◆ Task instructions:
Return the data below exactly, but only from the line containing "cbv zeta. unfold" through the line containing "- destruct (r_sysinfo", with both of those lines included.

(Stored items)
(** ** Text in text *)

Lemma contains_spec pat s : contains_str pat s = true <-> exists a b, s = a +:+ (pat +:+ b).
Proof.
  assert (Hp : forall s, starts_with pat s = true <-> exists b, s = pat +:+ b).
  { clear s. unfold starts_with. induction pat as [|c pat IH]; intros s.
    - split; [by exists s|]. intros _. by destruct s.
    - destruct s as [|d s]; cbn [String.prefix]; [split; [done|by intros [b [=]]]|].
      destruct (Ascii.ascii_dec c d) as [->|Hn].
      + rewrite IH. split; intros [b Hb]; exists b; [by rewrite Hb|]. by injection Hb.
      + split; [done|]. intros [b Hb]. by injection Hb as <-. }
  induction s as [|c s IH]; cbn [contains_str]; rewrite orb_true_iff, Hp.
  - split; [intros [[b Hb]|[=]]; by exists "", b|]. intros (a & b & Hab). left. destruct a as [|x a]; [by exists b|done].
  - rewrite IH. split.
    + intros [[b Hb]|(a & b & Hab)]; [by exists "", b|]. exists (String c a), b. by rewrite Hab.
    + intros (a & b & Hab). destruct a as [|x a]; [left; by exists b|]. right. injection Hab as <- ->. by exists a, b.
Qed.

Lemma append_eq_inv a b c d : a +:+ b = c +:+ d ->
  (exists k, a = c +:+ k /\ d = k +:+ b) \/ (exists k, c = a +:+ k /\ b = k +:+ d).
Proof.
  revert c. induction a as [|x a IH]; intros c H; [right; by exists c|].
  destruct c as [|y c]; [left; by exists (String x a)|]. injection H as <- H.
  destruct (IH c H) as [[k [-> ->]]|[k [-> ->]]]; [left|right]; by exists k.
Qed.

Lemma substring_from a p : String.substring (String.length a) (String.length p) (a +:+ p) = p.
Proof.
  induction a as [|x a IH]; [|exact IH]. change ("" +:+ p) with p. by apply substring_all.
Qed.

Lemma ends_with_own a p : ends_with p (a +:+ p) = true.
Proof.
  unfold ends_with. rewrite length_append.
  replace (String.length a + String.length p - String.length p)%nat with (String.length a) by lia.
  rewrite substring_from, String.eqb_refl, andb_true_r. apply Nat.leb_le. lia.
Qed.

(** The only slash of the name is its last character. *)
Lemma name_slash k k2 : "rustdesk.com/" = k +:+ String "/" k2 -> k = "rustdesk.com".
Proof.
  intros H. do 12 (destruct k as [|? k]; [discriminate|injection H as <- H]).
  destruct k as [|? k]; [done|]. injection H as _ H. by destruct k.
Qed.

(** Adding the path of the heartbeat to an address does not make it one of the
    public servers. *)
Lemma path_not_public url : is_public url = false -> is_public (url +:+ "/api/heartbeat") = false.
Proof.
  unfold is_public. rewrite !orb_false_iff. intros [Hc He]. split.
  - apply not_true_iff_false. rewrite contains_spec. intros (a & b & H).
    apply append_eq_inv in H as [[k [-> H]]|[k [-> H]]].
    + apply append_eq_inv in H as [[k2 [Hk H]]|[k2 [-> H]]].
      * destruct k2 as [|c k2].
        -- rewrite append_empty in Hk. subst k. assert (contains_str "rustdesk.com/" (a +:+ "rustdesk.com/") = true) as Hx;
             [|by rewrite Hx in Hc]. apply contains_spec. exists a, "". by rewrite append_empty.
        -- injection H as <- H. apply name_slash in Hk as ->. by rewrite ends_with_own in He.
      * assert (contains_str "rustdesk.com/" (a +:+ ("rustdesk.com/" +:+ k2)) = true) as Hx; [|by rewrite Hx in Hc].
        apply contains_spec. by exists a, k2.
    + assert (contains_str "rustdesk.com/" "/api/heartbeat" = true) as Hx; [|discriminate].
      apply contains_spec. by exists k, b.
  - destruct (ends_with "rustdesk.com" (url +:+ "/api/heartbeat")) eqn:E; [|done].
    exfalso. revert E. unfold ends_with. rewrite length_append. intros [_ E]%andb_true_iff. apply String.eqb_eq in E.
    assert (String.substring (String.length url + 2) 12 (url +:+ "/api/heartbeat") = "pi/heartbeat") as Hs.
    { clear. induction url as [|c url IH]; [reflexivity|exact IH]. }
    cbn [String.length] in E. replace (String.length url + 14 - 12)%nat with (String.length url + 2)%nat in E by lia.
    by rewrite Hs in E.
Qed.

Section Sync.
Context `{SB : SecretBox} `{B64 : Base64} (get_uuid : list Z) (S : Settings).
Context (is_ipv6_str : string -> bool) (API_SERVER PROD_RENDEZVOUS_SERVER : string).
Context (to_json : gmap string string -> string) (heartbeat_json : string -> string -> list Z -> Z -> string).
Context (parse_reply : string -> option Reply) (sha256_64 : string -> string -> string).
Context (VERSION uuid64 : string).

Abbreviation url_of := (heartbeat_url is_ipv6_str S API_SERVER PROD_RENDEZVOUS_SERVER).
Abbreviation api_upload := (Api.upload S to_json sha256_64 VERSION uuid64).
Abbreviation api_tick := (Api.tick get_uuid S is_ipv6_str API_SERVER PROD_RENDEZVOUS_SERVER to_json heartbeat_json
                        parse_reply sha256_64 VERSION uuid64).
Abbreviation api_handle_reply := (Api.handle_reply get_uuid S).

(** ** The description of the device *)

Lemma url_not_public st : is_public (url_of st) = false.
Proof.
  unfold Api.heartbeat_url. destruct (String.eqb _ "" || is_public _) eqn:E; [done|].
  apply orb_false_iff in E as [_ E]. by apply path_not_public.
Qed.

(** The branch that compares a hash of the description with that of the last
    upload, to leave an upload out, is for the public servers, which the
    address of the heartbeat never is: an upload is always made, the version
    on the server's side is never asked for, and no hash is kept. *)
Lemma description_always_sent t u s :
  api_upload t (url_of (conf s)) u s
  = (let '(s', _, _) := api_upload t (url_of (conf s)) u s in s',
     [Posted (replace_str "heartbeat" "sysinfo" (url_of (conf s)))
        (to_json (upload_body S VERSION uuid64 (device_id t) (conf s) (sysinfo t)))], false)
  /\ status (api_upload t (url_of (conf s)) u s).1.1 = status s.
Proof.
  unfold Api.upload. rewrite url_not_public. cbn [andb].
  destruct (server t _ _) as [x|e]; [|done]. destruct (String.eqb x "SYSINFO_UPDATED"); [done|].
  by destruct (String.eqb x "ID_NOT_FOUND").
Qed.

(** ** A strategy *)

Lemma config_fold_lookup (o base : gmap string string) k :
  map_fold (fun k v (m : gmap string string) => if String.eqb v "" then delete k m else <[k := v]> m) base o !! k
  = match o !! k with Some v => if String.eqb v "" then None else Some v | None => base !! k end.
Proof.
  revert o. apply (map_fold_weak_ind (fun m o => m !! k = match o !! k with
    Some v => if String.eqb v "" then None else Some v | None => base !! k end)).
  - by rewrite lookup_empty.
  - intros i x o r Hi IH. destruct (decide (i = k)) as [->|Hne].
    + rewrite lookup_insert_eq. destruct (String.eqb x ""); [by rewrite lookup_delete_eq|by rewrite lookup_insert_eq].
    + rewrite lookup_insert_ne by done. destruct (String.eqb x ""); [by rewrite lookup_delete_ne|by rewrite lookup_insert_ne].
Qed.

Lemma set_options_options v st : options (CONFIG2 (set_options get_uuid S v st)) = purify_options S v.
Proof. unfold set_options. by case_bool_decide. Qed.

(** Storing what is not redundant reads back as the whole. *)
Lemma purified_reads (m : gmap string string) k : OVERWRITE_SETTINGS S !! k = None ->
  unwrap_or "" (get_or (OVERWRITE_SETTINGS S) (purify_options S m) (DEFAULT_SETTINGS S) k)
  = unwrap_or "" (match m !! k with Some v => Some v | None => DEFAULT_SETTINGS S !! k end).
Proof.
  intros Ho. unfold get_or, purify_options. rewrite Ho. rewrite map_lookup_filter.
  destruct (m !! k) as [v|] eqn:Em; [|done]. cbn. case_guard as Hs; [done|]. cbn.
  assert (DEFAULT_SETTINGS S !! k = Some v) as ->; [|done].
  destruct (DEFAULT_SETTINGS S !! k) as [x|] eqn:Ed.
  - f_equal. destruct (String.eqb_spec x v) as [|Hx]; [done|]. exfalso. apply Hs. unfold is_option_can_save.
    rewrite Ho, Ed, (proj2 (String.eqb_neq _ _) Hx). by destruct (_ || _).
  - exfalso. apply Hs. unfold is_option_can_save. rewrite Ho, Ed. by destruct (_ || _).
Qed.

Definition after_strategy (o : gmap string string) (st : State) (k : string) : string :=
  match OVERWRITE_SETTINGS S !! k with
  | Some x => x
  | None =>
    match o !! k with
    | Some v => if String.eqb v "" then unwrap_or "" (DEFAULT_SETTINGS S !! k) else v
    | None => get_option S k st
    end
  end.

Lemma strategy_reads o st k : get_option S k (handle_config_options get_uuid S o st) = after_strategy o st k.
Proof.
  unfold after_strategy, handle_config_options. unfold get_option at 1. rewrite set_options_options.
  destruct (OVERWRITE_SETTINGS S !! k) as [x|] eqn:Eo; [unfold get_or; by rewrite Eo|].
  rewrite purified_reads by done. rewrite config_fold_lookup. destruct (o !! k) as [v|].
  - by destruct (String.eqb v "").
  - rewrite get_options_get_or. unfold get_option, get_or. rewrite Eo.
    destruct (options (CONFIG2 st) !! k); [done|]. by destruct (DEFAULT_SETTINGS S !! k).
Qed.

(** C38. What the answer to a heartbeat does: an option of the strategy reads
    as the server wants it from then on (its default when the server sends the
    empty text), except where the program was built with a value of its own;
    every other option reads as before, although the whole merged
    configuration is written back; the connections the server names, and only
    they, are told to end; the time stamp of the strategy is the one the next
    heartbeat carries; and a server that asks for the description gets it
    again. *)
Theorem reply_applied m r s :
  let s' := (api_handle_reply m r s).1 in
  (forall k, get_option S k (conf s') = match r_strategy r with Some o => after_strategy o (conf s) k
                                        | None => get_option S k (conf s) end)
  /\ (api_handle_reply m r s).2 = match r_disconnect r with Some l => [Disconnect l] | None => [] end
  /\ (forall x, r_modified_at r = Some x -> 0 <= x < 2 ^ 63 -> unwrap_or 0 (parse_i64 (strategy_timestamp s)) = m ->
      unwrap_or 0 (parse_i64 (strategy_timestamp s')) = x)
  /\ uploaded (info s') = uploaded (info s) && negb (r_sysinfo r).
Proof.
  cbv zeta. unfold Api.handle_reply. cbn [fst snd]. split_and!.
  - intros k. destruct (r_strategy r) as [o|].
    + cbn [conf set_field set_conf]. rewrite strategy_reads. unfold after_strategy.
      destruct (r_sysinfo r), (r_modified_at r) as [x|]; try done; by destruct (negb (x =? m)).
    + destruct (r_sysinfo r), (r_modified_at r) as [x|]; try done; by destruct (negb (x =? m)).
  - done.
  - intros x Hx Hr Hm. rewrite Hx. destruct (Z.eqb_spec x m) as [->|Hne]; cbn [negb].
    + by destruct (r_sysinfo r), (r_strategy r).
    + assert (parse_i64 (show x) = Some x) as Hp by (apply parse_show_nonneg; lia).
      destruct (r_sysinfo r), (r_strategy r); cbn; by rewrite Hp.
  - destruct (r_sysinfo r), (r_strategy r), (r_modified_at r) as [x|]; cbn;
      try destruct (x =? m); cbn; by rewrite ?andb_true_r, ?andb_false_r.
Qed.

(** A strategy that cannot be read leaves the options alone, but the time stamp
    that came with it is kept: the server is told that it was received. *)
Lemma unread_strategy_acknowledged (m x : Z) (s : Sync) : x <> m ->
  api_handle_reply m (mkReply false None (Some x) None) s = (s <| strategy_timestamp := show x |>, []).
Proof. intros Hx. unfold Api.handle_reply. cbn. by rewrite (proj2 (Z.eqb_neq _ _) Hx). Qed.

(** With nobody connected, heartbeats are at least fifteen seconds apart. *)
Lemma heartbeat_spaced (t : TickIn) (s : Sync) (x : Z) :
  last_sent s = Some x -> alive_conns t = [] -> at_sending t - x < TIME_HEARTBEAT -> last_sent (api_tick t s).1 = Some x.
Proof.
  intros Hl Ha Ht. unfold Api.tick. destruct (String.eqb _ ""); [done|]. destruct (option2bool _ _); [done|].
  cbv zeta. match goal with |- context [need_upload t _ (info ?s')] => set (s1 := s') end.
  assert (last_sent s1 = Some x) as H1 by (unfold s1; by destruct (_ && _)). clearbody s1.
  assert (exists s2 out d, (if need_upload t (unwrap_or "" (sysinfo t !! "username")) (info s1)
            then api_upload t (url_of (conf s)) (unwrap_or "" (sysinfo t !! "username")) s1 else (s1, [], false)) = (s2, out, d)
          /\ last_sent s2 = Some x) as (s2 & out & d & -> & H2).
  { destruct (need_upload _ _ _); [|by eexists _, _, _]. unfold Api.upload. rewrite url_not_public. cbn [andb].
    destruct (server t _ _) as [y|e]; [|by eexists _, _, _]. destruct (String.eqb y "SYSINFO_UPDATED"); [by eexists _, _, _|].
    destruct (String.eqb y "ID_NOT_FOUND"); by eexists _, _, _. }
  destruct d; [done|]. rewrite (bool_decide_eq_true_2 _ Ha), H2. cbn [andb].
  replace (at_sending t - x <? TIME_HEARTBEAT) with true by lia. done.
Qed.

End Sync.

(** ** Looking for a newer version *)

(** A check is made with nobody connected, at least ten minutes after the last
    that succeeded; after it the next is due in a day, or in half an hour when
    it failed or somebody was connected. *)
Lemma update_checked_when_idle i u manually : (updater_step i u).2 = Some manually ->
  no_active_conns i = true /\ MIN_INTERVAL <= u_now i - last_check_time u /\ stopped u = false
  /\ (updater_step i u).1 = (if check_fails i then mkUpdater (last_check_time u) RETRY_INTERVAL false
                            else mkUpdater (u_after i) DUR_ONE_DAY false).
Proof.
  unfold updater_step. destruct (stopped u); [done|]. destruct (wake i) as [[|]|] eqn:Ew; try done.
  all: destruct (Z.ltb_spec (u_now i - last_check_time u) MIN_INTERVAL); [done|].
  all: destruct (no_active_conns i); [|done]; by destruct (check_fails i).
Qed.
Definition initialize (e : ClEnv) (id_ : string) (ct : ConnType) (uuid : option string) (relay : bool)
  (luid : option Z) (shared : option string) (conn_token : option string) (c : Client) : Client :=
  let '(pid, relay, server) := parse_id id_ relay in
  let c := match server with Some s => c <| lc := (lc c) <| other_server := Some s |> |> | None => c end in
  let c := c <| lc := (lc c) <| id := pid |> <| conn_type := ct |> |> in
  let '(cfg, c) := load_config e c in
  let l := (lc c) <| remember := negb (bool_decide (password cfg = [])) |> <| config := cfg |> in
  let token := match conn_token with Some x => token_of_str e x | None => None end in
  let '(sid, l) := match token with
                   | Some t => (t_session_id t, l <| lc_password := t_password t |>
                                                  <| password_source := t_password_source t |>)
                   | None => (0, l)
                   end in
  let sid := if sid =? 0 then if random_u64 e =? 0 then 1 else random_u64 e else sid in
  let l := l <| session_id := sid |> <| restarting_remote_device := false |>
             <| force_relay := Config.option2bool "force-always-relay" (get_option "force-always-relay" l)
                               || relay || use_ws e || is_proxy e |> in
  let l := match other_server l with
           | Some (real_id, server, key) =>
             let other_server_key := get_option "other-server-key" l in
             if negb (String.eqb other_server_key "") && String.eqb key ""
             then l <| other_server := Some (real_id, server, other_server_key) |> else l
           | None => l
           end in
  c <| lc := l <| direct := None |> <| received := false |> <| switch_uuid := uuid |>
               <| adapter_luid := luid |> <| selected_windows_session_id := None |>
               <| shared_password := shared |> <| record_state := false |> <| record_permission := true |>
               <| is_terminal_admin := bool_decide (ct = TERMINAL) && env_terminal_admin e |> |>.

◆ Completed exercise:
  cbv zeta. unfold Api.handle_reply. cbn [fst snd]. split_and!.
  - intros k. destruct (r_strategy r) as [o|].
    + cbn [conf set_field set_conf]. rewrite strategy_reads. unfold after_strategy.
      destruct (r_sysinfo r), (r_modified_at r) as [x|]; try done; by destruct (negb (x =? m)).
    + destruct (r_sysinfo r), (r_modified_at r) as [x|]; try done; by destruct (negb (x =? m)).
  - done.
  - intros x Hx Hr Hm. rewrite Hx. destruct (Z.eqb_spec x m) as [->|Hne]; cbn [negb].
    + by destruct (r_sysinfo r), (r_strategy r).
    + assert (parse_i64 (show x) = Some x) as Hp by (apply parse_show_nonneg; lia).
      destruct (r_sysinfo r), (r_strategy r); cbn; by rewrite Hp.
  - destruct (r_sysinfo r), (r_strategy r), (r_modified_at r) as [x|]; cbn;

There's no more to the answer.